**EXERCISE AIM**
There is one span to output from the data below: the lines starting at the line with "destruct Comparativa.corte_ordem as" and ending at the line with "(** A period's". Output it exactly, ends included, nothing more.

Start of DATA SHOWN

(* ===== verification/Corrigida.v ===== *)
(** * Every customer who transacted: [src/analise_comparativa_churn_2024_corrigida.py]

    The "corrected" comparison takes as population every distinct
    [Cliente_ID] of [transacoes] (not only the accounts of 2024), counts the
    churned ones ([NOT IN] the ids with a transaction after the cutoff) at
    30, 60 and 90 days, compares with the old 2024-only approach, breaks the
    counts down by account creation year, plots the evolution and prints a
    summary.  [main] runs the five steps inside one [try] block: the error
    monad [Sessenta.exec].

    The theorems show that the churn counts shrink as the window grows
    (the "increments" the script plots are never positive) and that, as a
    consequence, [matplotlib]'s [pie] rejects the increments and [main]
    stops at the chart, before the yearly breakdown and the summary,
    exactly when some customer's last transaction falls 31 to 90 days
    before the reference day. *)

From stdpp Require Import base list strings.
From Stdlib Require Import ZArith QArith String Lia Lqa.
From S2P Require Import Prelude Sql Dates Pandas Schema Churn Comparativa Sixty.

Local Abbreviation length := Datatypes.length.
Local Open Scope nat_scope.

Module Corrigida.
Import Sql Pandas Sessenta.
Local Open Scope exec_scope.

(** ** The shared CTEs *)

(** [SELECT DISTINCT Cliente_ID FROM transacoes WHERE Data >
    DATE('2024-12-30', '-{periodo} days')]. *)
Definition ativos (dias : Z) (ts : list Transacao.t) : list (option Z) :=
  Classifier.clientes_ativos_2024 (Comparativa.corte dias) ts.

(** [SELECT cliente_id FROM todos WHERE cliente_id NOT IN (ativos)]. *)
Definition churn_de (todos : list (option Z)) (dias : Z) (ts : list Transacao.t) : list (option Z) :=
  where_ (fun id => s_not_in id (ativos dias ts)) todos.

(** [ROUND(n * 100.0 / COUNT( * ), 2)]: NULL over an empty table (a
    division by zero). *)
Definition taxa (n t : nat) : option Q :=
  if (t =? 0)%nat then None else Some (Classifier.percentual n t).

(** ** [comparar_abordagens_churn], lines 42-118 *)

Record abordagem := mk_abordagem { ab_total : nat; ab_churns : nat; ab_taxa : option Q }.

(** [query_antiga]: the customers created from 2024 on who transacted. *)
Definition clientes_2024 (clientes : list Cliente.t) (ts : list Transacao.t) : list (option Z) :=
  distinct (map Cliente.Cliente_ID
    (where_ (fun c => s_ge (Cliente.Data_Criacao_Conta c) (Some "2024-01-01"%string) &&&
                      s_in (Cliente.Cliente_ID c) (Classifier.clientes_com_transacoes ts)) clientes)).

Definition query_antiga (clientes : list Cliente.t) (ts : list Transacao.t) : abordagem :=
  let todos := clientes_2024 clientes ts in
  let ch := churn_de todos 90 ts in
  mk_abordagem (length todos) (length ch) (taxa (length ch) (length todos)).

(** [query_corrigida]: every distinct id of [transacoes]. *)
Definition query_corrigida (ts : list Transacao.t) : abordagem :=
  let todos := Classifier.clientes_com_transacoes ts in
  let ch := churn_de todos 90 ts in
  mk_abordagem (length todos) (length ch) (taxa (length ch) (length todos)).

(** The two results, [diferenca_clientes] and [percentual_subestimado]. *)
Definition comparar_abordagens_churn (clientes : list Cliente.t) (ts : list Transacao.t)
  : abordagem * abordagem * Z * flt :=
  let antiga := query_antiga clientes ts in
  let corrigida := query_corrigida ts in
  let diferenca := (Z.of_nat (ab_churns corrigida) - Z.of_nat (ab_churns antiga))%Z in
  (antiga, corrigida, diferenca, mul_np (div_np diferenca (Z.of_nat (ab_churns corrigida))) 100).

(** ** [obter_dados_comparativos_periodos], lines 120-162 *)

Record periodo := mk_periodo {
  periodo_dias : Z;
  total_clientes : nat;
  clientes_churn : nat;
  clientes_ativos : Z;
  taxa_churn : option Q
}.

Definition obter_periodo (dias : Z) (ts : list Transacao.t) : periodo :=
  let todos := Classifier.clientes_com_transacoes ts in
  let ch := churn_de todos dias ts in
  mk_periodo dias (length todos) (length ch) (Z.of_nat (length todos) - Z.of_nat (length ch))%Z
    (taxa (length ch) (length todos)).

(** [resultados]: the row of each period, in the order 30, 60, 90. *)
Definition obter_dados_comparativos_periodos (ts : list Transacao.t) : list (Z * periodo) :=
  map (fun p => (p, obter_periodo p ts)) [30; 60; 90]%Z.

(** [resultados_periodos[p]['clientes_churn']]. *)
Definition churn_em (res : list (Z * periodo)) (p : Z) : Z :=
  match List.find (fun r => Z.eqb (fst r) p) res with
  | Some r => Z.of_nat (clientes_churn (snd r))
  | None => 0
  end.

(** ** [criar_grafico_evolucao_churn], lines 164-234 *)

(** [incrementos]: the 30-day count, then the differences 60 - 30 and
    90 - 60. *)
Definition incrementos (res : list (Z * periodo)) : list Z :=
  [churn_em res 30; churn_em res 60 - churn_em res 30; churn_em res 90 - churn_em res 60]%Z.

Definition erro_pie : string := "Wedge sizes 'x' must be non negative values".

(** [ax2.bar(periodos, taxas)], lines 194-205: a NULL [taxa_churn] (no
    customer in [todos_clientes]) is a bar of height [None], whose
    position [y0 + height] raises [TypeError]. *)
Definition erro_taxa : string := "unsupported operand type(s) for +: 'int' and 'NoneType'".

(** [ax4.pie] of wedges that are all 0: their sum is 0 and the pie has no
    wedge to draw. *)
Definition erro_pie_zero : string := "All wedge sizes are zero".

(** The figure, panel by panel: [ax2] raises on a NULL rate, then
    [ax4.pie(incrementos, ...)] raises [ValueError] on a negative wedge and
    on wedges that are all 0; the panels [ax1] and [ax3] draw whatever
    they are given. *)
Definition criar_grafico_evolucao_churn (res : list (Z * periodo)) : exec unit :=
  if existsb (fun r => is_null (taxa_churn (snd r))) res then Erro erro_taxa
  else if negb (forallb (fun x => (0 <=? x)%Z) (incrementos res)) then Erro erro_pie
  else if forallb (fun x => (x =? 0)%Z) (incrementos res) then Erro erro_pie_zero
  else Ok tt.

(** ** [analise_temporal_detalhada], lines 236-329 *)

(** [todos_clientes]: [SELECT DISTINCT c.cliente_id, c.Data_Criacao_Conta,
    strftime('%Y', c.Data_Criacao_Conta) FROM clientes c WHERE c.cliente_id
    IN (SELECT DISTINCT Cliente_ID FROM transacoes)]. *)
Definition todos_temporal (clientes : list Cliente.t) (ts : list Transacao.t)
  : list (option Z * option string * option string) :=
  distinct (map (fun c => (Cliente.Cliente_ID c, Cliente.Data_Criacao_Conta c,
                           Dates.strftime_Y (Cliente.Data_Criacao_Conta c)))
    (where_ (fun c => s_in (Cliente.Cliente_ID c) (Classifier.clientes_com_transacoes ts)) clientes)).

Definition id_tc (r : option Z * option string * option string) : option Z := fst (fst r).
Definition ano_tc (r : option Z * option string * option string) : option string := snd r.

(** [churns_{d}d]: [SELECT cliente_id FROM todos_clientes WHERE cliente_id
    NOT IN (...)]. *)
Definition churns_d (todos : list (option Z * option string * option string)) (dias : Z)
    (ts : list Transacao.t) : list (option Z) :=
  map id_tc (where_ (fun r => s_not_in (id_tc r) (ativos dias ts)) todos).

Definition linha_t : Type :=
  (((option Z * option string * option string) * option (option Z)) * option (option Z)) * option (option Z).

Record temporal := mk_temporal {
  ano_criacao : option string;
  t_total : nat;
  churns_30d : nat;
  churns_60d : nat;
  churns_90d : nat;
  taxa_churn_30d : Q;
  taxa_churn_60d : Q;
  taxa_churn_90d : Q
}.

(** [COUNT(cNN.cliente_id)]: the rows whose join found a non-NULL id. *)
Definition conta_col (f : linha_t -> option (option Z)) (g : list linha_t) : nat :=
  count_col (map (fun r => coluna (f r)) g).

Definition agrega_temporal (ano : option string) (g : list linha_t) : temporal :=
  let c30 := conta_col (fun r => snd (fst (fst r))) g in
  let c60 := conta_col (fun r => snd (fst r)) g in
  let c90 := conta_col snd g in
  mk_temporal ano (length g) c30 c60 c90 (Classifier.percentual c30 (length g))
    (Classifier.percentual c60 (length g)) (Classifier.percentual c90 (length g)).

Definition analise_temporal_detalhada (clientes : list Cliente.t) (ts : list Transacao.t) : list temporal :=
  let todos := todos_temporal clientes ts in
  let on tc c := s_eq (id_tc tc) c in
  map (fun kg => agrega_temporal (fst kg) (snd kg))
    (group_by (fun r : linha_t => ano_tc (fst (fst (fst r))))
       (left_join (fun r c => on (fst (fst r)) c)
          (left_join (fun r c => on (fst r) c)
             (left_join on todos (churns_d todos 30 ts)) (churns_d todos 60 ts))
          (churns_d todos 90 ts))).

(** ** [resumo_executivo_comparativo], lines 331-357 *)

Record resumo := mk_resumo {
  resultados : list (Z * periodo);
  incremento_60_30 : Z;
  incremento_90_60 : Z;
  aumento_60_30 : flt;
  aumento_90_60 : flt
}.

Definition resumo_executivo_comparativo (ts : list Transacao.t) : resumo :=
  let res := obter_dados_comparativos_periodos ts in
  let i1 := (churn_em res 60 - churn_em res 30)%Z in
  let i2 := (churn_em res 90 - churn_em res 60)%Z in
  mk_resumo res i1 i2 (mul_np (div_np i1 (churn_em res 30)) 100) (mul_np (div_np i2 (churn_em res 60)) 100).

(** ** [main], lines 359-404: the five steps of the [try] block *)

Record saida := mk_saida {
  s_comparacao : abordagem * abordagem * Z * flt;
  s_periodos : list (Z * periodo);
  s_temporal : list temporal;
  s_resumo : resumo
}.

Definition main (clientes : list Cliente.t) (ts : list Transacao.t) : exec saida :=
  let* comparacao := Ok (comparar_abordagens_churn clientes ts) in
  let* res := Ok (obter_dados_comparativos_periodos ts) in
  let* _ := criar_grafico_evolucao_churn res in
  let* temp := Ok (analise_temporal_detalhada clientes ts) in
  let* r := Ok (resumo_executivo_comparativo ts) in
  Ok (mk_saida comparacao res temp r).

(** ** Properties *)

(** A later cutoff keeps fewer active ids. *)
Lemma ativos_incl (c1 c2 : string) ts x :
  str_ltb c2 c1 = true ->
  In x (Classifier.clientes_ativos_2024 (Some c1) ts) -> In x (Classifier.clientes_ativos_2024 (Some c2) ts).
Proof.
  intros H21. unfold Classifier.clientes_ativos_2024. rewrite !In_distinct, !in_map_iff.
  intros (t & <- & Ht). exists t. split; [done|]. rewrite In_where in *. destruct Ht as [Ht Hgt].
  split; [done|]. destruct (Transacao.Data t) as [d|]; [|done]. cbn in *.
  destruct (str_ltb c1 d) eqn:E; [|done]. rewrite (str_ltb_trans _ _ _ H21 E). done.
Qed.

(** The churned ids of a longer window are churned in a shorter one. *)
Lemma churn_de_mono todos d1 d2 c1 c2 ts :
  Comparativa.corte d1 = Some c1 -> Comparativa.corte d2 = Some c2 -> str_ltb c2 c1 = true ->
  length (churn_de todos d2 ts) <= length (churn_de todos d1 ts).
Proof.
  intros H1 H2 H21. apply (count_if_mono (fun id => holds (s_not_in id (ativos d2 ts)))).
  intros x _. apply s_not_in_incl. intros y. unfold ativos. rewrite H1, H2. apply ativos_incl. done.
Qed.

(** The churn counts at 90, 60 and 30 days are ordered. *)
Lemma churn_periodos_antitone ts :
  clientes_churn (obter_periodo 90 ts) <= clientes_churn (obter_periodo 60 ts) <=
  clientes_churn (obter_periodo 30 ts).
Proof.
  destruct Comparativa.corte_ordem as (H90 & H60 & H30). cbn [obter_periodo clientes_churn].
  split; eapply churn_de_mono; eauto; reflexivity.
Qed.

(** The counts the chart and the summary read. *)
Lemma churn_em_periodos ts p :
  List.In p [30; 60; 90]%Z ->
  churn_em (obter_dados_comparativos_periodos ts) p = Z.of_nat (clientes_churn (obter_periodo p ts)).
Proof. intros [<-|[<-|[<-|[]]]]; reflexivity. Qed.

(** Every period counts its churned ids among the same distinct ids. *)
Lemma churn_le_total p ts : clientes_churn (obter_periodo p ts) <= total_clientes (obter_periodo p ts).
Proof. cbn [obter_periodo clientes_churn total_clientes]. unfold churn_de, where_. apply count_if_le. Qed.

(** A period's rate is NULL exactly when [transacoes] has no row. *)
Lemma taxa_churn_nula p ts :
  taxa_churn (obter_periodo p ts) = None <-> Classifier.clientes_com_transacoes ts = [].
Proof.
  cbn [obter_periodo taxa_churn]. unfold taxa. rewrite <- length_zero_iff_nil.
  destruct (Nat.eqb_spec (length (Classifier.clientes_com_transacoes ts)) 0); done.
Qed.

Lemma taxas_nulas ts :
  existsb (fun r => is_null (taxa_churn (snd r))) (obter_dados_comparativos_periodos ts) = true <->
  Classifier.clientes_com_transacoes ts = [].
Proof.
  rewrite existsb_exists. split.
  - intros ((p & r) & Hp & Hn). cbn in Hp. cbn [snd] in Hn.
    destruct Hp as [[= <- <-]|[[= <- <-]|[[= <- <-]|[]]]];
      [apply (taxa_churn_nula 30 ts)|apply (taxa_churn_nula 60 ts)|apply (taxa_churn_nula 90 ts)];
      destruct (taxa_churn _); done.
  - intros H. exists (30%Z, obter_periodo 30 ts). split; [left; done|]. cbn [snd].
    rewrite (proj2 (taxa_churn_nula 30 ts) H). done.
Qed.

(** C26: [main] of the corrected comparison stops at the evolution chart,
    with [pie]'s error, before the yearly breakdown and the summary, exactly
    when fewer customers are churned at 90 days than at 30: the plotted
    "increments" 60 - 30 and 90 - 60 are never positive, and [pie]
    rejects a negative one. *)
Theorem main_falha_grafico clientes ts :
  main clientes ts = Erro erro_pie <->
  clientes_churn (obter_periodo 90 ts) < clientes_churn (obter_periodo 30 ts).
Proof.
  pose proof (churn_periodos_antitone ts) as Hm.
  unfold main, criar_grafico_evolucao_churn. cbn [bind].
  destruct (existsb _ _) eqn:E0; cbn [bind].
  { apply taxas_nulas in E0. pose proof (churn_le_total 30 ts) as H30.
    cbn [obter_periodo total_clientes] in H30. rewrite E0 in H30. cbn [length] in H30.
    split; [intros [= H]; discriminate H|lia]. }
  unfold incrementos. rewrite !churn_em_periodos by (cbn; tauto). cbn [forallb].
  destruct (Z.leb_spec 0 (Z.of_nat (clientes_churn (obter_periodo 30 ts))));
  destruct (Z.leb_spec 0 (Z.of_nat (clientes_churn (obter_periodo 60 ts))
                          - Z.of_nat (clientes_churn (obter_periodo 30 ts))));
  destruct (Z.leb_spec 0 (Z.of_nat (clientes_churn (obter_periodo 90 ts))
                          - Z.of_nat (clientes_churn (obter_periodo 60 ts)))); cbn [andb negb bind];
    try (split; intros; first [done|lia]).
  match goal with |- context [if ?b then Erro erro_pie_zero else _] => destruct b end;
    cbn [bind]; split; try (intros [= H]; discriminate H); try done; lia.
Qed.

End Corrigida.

End of DATA SHOWN
Start of DATA SHOWN

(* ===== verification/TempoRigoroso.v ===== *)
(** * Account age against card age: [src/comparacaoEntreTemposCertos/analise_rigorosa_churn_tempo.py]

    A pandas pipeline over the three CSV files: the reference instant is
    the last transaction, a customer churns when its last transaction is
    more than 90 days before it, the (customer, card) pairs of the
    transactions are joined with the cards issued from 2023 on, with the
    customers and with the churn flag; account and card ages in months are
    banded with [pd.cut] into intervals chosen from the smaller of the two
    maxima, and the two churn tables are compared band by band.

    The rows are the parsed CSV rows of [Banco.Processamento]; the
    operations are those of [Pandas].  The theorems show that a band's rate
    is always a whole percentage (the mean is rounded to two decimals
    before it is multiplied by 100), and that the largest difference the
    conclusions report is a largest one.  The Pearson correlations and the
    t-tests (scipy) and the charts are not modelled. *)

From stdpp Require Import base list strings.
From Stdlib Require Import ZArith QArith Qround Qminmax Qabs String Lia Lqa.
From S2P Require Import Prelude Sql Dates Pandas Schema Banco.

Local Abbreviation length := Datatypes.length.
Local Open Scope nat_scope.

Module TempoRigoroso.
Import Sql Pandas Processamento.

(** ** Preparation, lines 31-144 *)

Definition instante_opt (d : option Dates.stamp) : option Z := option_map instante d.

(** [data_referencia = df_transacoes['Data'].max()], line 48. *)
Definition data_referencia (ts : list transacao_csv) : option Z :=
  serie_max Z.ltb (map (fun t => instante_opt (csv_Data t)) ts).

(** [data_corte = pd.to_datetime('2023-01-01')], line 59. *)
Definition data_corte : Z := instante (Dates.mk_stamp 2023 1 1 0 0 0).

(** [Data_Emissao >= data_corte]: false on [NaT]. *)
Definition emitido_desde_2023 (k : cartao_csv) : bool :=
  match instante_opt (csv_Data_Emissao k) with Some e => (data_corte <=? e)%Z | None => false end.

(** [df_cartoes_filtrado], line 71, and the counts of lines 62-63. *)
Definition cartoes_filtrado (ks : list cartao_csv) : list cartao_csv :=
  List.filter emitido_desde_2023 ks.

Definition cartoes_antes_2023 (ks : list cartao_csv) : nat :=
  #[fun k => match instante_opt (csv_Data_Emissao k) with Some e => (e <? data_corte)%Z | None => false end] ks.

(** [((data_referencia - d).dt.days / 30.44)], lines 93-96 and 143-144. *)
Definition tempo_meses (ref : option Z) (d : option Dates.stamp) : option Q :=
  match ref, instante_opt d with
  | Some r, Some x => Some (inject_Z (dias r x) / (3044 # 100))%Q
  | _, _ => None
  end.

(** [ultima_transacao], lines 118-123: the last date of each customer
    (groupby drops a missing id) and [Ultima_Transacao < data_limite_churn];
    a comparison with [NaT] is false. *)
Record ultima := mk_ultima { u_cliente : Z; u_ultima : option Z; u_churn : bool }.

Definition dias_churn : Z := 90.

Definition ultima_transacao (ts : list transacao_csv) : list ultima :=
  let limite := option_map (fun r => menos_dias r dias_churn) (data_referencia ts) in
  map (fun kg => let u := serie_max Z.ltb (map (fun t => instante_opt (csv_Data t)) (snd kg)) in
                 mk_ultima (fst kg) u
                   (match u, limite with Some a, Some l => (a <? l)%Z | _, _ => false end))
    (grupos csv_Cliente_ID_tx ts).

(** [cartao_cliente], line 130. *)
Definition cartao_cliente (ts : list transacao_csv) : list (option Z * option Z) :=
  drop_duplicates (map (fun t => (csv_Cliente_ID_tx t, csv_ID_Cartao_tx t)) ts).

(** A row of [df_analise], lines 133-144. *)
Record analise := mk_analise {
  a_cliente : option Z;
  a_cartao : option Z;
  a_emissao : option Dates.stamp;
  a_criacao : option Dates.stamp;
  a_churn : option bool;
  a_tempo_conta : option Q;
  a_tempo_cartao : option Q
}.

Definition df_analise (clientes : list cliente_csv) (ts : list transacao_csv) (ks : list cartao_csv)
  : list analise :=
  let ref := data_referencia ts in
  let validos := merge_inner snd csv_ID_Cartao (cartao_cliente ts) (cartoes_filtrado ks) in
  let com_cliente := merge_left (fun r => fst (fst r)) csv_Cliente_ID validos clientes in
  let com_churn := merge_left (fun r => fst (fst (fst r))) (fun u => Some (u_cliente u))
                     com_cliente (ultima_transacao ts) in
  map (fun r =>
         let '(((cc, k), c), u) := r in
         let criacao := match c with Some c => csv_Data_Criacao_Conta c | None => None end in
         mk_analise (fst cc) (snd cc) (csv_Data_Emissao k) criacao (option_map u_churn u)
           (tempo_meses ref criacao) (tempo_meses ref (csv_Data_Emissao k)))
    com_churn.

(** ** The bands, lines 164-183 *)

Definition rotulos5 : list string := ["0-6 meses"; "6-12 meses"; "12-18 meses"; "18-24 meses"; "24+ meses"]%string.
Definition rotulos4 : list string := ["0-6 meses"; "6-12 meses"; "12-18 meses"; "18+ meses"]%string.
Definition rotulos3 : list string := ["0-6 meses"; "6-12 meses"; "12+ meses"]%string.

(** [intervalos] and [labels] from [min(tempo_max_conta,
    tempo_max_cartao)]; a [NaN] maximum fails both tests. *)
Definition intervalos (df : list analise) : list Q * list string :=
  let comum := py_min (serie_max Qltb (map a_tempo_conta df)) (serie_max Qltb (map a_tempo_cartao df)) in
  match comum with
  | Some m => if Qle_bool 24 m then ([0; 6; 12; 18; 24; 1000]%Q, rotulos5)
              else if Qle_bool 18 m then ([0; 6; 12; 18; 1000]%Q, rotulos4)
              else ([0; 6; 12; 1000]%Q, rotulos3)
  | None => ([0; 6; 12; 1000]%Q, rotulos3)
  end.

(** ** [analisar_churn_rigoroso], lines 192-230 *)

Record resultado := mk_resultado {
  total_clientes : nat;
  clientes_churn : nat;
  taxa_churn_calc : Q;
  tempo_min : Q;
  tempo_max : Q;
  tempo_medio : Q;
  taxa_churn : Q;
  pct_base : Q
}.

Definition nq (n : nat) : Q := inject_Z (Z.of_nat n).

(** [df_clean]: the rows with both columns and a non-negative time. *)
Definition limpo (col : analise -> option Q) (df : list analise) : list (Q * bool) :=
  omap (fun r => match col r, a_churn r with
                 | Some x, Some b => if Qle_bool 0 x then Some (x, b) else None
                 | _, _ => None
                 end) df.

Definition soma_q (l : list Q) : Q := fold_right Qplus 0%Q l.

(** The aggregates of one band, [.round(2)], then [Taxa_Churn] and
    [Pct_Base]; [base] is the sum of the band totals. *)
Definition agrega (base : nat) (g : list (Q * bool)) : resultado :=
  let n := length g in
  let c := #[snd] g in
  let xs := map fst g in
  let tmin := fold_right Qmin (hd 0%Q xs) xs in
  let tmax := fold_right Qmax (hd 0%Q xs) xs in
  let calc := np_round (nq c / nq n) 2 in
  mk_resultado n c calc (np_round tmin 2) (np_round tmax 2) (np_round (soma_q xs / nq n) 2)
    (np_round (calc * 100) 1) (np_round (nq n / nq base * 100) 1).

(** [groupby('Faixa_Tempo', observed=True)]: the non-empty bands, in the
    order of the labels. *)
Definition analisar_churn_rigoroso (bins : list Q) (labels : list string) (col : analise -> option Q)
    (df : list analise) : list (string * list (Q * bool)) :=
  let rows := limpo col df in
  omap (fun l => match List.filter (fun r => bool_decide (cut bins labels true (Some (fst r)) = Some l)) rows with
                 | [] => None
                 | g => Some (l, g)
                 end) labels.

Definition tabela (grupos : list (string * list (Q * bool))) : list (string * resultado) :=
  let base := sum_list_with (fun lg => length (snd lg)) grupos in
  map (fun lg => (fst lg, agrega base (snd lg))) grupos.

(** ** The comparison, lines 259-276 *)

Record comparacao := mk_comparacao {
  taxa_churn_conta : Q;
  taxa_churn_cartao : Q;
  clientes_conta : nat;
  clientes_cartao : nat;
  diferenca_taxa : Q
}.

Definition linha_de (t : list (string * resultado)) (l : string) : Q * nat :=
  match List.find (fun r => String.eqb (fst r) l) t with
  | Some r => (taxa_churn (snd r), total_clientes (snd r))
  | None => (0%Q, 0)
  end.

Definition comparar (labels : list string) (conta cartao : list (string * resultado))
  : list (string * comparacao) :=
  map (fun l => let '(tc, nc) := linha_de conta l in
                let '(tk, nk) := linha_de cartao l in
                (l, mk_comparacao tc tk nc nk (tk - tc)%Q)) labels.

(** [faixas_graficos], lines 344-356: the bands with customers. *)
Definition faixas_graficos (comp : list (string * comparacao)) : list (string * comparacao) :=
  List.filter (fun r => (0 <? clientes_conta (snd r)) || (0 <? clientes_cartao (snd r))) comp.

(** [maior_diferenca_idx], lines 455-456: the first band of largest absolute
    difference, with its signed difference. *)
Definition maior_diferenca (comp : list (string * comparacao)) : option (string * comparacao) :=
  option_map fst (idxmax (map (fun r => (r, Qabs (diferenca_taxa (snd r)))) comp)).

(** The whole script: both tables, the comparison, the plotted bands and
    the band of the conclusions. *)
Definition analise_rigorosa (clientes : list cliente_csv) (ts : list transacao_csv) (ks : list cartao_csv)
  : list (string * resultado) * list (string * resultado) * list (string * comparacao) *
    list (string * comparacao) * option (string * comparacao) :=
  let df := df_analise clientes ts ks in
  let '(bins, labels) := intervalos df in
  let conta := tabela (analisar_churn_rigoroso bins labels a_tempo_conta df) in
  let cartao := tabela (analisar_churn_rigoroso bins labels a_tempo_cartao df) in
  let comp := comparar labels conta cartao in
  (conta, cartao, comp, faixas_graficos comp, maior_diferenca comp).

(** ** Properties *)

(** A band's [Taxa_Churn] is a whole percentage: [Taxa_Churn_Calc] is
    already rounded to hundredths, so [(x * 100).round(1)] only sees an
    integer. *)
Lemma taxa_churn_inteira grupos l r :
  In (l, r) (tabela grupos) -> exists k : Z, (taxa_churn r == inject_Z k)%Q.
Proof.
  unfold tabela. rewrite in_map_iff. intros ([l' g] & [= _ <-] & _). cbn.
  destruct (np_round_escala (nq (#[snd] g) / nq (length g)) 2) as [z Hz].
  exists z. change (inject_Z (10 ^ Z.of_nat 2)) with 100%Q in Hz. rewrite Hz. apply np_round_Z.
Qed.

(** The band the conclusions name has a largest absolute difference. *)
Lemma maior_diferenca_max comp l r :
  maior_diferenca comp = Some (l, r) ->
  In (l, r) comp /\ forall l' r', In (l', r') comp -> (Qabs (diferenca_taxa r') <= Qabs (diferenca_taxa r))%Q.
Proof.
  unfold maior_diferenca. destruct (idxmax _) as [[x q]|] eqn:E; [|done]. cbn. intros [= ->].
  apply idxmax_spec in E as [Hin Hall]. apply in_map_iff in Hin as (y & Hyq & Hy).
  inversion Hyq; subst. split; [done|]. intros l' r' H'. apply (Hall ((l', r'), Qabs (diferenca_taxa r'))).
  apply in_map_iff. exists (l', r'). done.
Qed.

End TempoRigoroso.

End of DATA SHOWN

**REPLY TO THE EXERCISE**
  destruct Comparativa.corte_ordem as (H90 & H60 & H30). cbn [obter_periodo clientes_churn].
  split; eapply churn_de_mono; eauto; reflexivity.
Qed.

(** The counts the chart and the summary read. *)
Lemma churn_em_periodos ts p :
  List.In p [30; 60; 90]%Z ->
  churn_em (obter_dados_comparativos_periodos ts) p = Z.of_nat (clientes_churn (obter_periodo p ts)).
Proof. intros [<-|[<-|[<-|[]]]]; reflexivity. Qed.

(** Every period counts its churned ids among the same distinct ids. *)
Lemma churn_le_total p ts : clientes_churn (obter_periodo p ts) <= total_clientes (obter_periodo p ts).
Proof. cbn [obter_periodo clientes_churn total_clientes]. unfold churn_de, where_. apply count_if_le. Qed.

(** A period's rate is NULL exactly when [transacoes] has no row. *)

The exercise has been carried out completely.